Description of the task
Going down the listing below, print exactly each line from the one with "earlier than the" up to and including the one with "Theorem imports_resolved (windows", and skip the rest.

Study material
Lemma resolve_imports_spec root abs : normalize fs root = inr abs ->
  match resolve_imports root with
  | inr files => exists paths, Forall2 (fun q f => parse_bmdl_file fs q = inr f) paths files
      /\ NoDup (map dedup_key paths) /\ (exists before, paths = before ++ [abs])
      /\ (forall q, q ∈ paths -> rtc imports abs q)
      /\ (forall a q b r, paths = a ++ q :: b -> imports q r ->
            (exists r', r' ∈ a /\ same_file r' r) \/ (exists r', r' ∈ q :: b /\ same_file r' r /\ rtc imports r' q))
  | inl es => es <> [] /\ ~ (healthy abs /\ exists known, reaches_within abs known /\ (size known <= MAX_IMPORT_DEPTH)%nat)
  end.
Proof.
  intros Hr. unfold resolve_imports, normalize_path. rewrite Hr. set (st0 := mkResolver ∅ [] []).
  destruct (errors_ (resolve_file (S MAX_IMPORT_DEPTH) abs st0)) as [|e es] eqn:E.
  - destruct (resolve_file_ok (S MAX_IMPORT_DEPTH) abs st0 E) as (ps & [(fl & Ef & P) S O N R X] & _ & C & L).
    exists ps. rewrite Ef. split_and!; [exact P|done|apply L, not_elem_of_empty|done|].
    intros a q b r Ep Hi. destruct (R a q b r Ep Hi) as [H|H]; [by apply elem_of_empty in H|exact H].
  - split; [done|]. intros (Hh & known & Hk & Hs).
    destruct (resolve_file_succeeds abs known Hh Hk Hs (S MAX_IMPORT_DEPTH) abs st0) as (E' & _); [reflexivity| |].
    + split; [apply empty_subseteq|]. change (seen_ st0) with (∅ : gset string). rewrite size_empty. lia.
    + rewrite E in E'. discriminate E'.
Qed.
End resolve.

(** C32: Import resolution.  It answers for every file system, cyclic imports
    included.  On success the files are those at distinct paths, each reachable
    from the root, the root last; every import of a file is among them, and
    earlier than the file unless the two import each other in a cycle.  It fails
    only with at least one error, and never when every file reached parses,
    every import exists and at most 64 files are reached. *)
Theorem imports_resolved (windows : bool) (fs : Files) (root abs : string) :
  (forall q es, parse_bmdl_file fs q = inl es -> es <> []) -> normalize fs root = inr abs ->
  match resolve_imports windows fs root with
  | inr files => exists paths, Forall2 (fun q f => parse_bmdl_file fs q = inr f) paths files
      /\ NoDup (map (dedup_key windows) paths) /\ (exists before, paths = before ++ [abs])
      /\ (forall q, q ∈ paths -> rtc (imports fs) abs q)
      /\ (forall a q b r, paths = a ++ q :: b -> imports fs q r ->
            (exists r', r' ∈ a /\ same_file windows r' r)
            \/ (exists r', r' ∈ q :: b /\ same_file windows r' r /\ rtc (imports fs) r' q))
  | inl es => es <> []
      /\ ~ (healthy fs abs /\ exists known, reaches_within windows fs abs known /\ (size known <= MAX_IMPORT_DEPTH)%nat)
  end.
Proof. intros Hp Hr. by apply resolve_imports_spec. Qed.

(** ** A sample: a root and two libraries that import each other *)

Definition sample_import (to : string) : ImportDef := mkImportDef to None unknown_loc.
Definition sample_file (path : string) (imports : list string) : BmdlFile :=
  mkFile path "2" false "" "" new_defaults "" (map sample_import imports) [] [] [] [] [] [] unknown_loc.

Definition sample_disk : Files :=
  mkFiles (fun q => if String.eqb q "/root" then inr (sample_file q ["a"; "b"])
                    else if String.eqb q "/a" then inr (sample_file q ["b"])
                    else if String.eqb q "/b" then inr (sample_file q ["a"])
                    else inl [mkBuildError "cannot open" (no_loc q)])
    (fun q => inr q) (fun _ h => "/" +:+ h) (fun q => inr (negb (String.eqb q "/c"))).

Example sample_order : resolve_imports false sample_disk "/root"
  = inr [sample_file "/b" ["a"]; sample_file "/a" ["b"]; sample_file "/root" ["a"; "b"]].
Proof. vm_compute. reflexivity. Qed.

Lemma imports_resolved_witness :
  exists files paths, resolve_imports false sample_disk "/root" = inr files
    /\ Forall2 (fun q f => parse_bmdl_file sample_disk q = inr f) paths files /\ NoDup (map (dedup_key false) paths).
Proof.
  pose proof (imports_resolved false sample_disk "/root" "/root") as H.
  rewrite sample_order in *. destruct H as (paths & Hp & Hn & _).
  - intros q es. cbn. repeat destruct (String.eqb q _); intros E; try discriminate E. injection E as <-. done.
  - reflexivity.
  - exists [sample_file "/b" ["a"]; sample_file "/a" ["b"]; sample_file "/root" ["a"; "b"]], paths. auto.
Defined.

Completed exercise
    earlier than the file unless the two import each other in a cycle.  It fails
    only with at least one error, and never when every file reached parses,
    every import exists and at most 64 files are reached. *)
Theorem imports_resolved (windows : bool) (fs : Files) (root abs : string) :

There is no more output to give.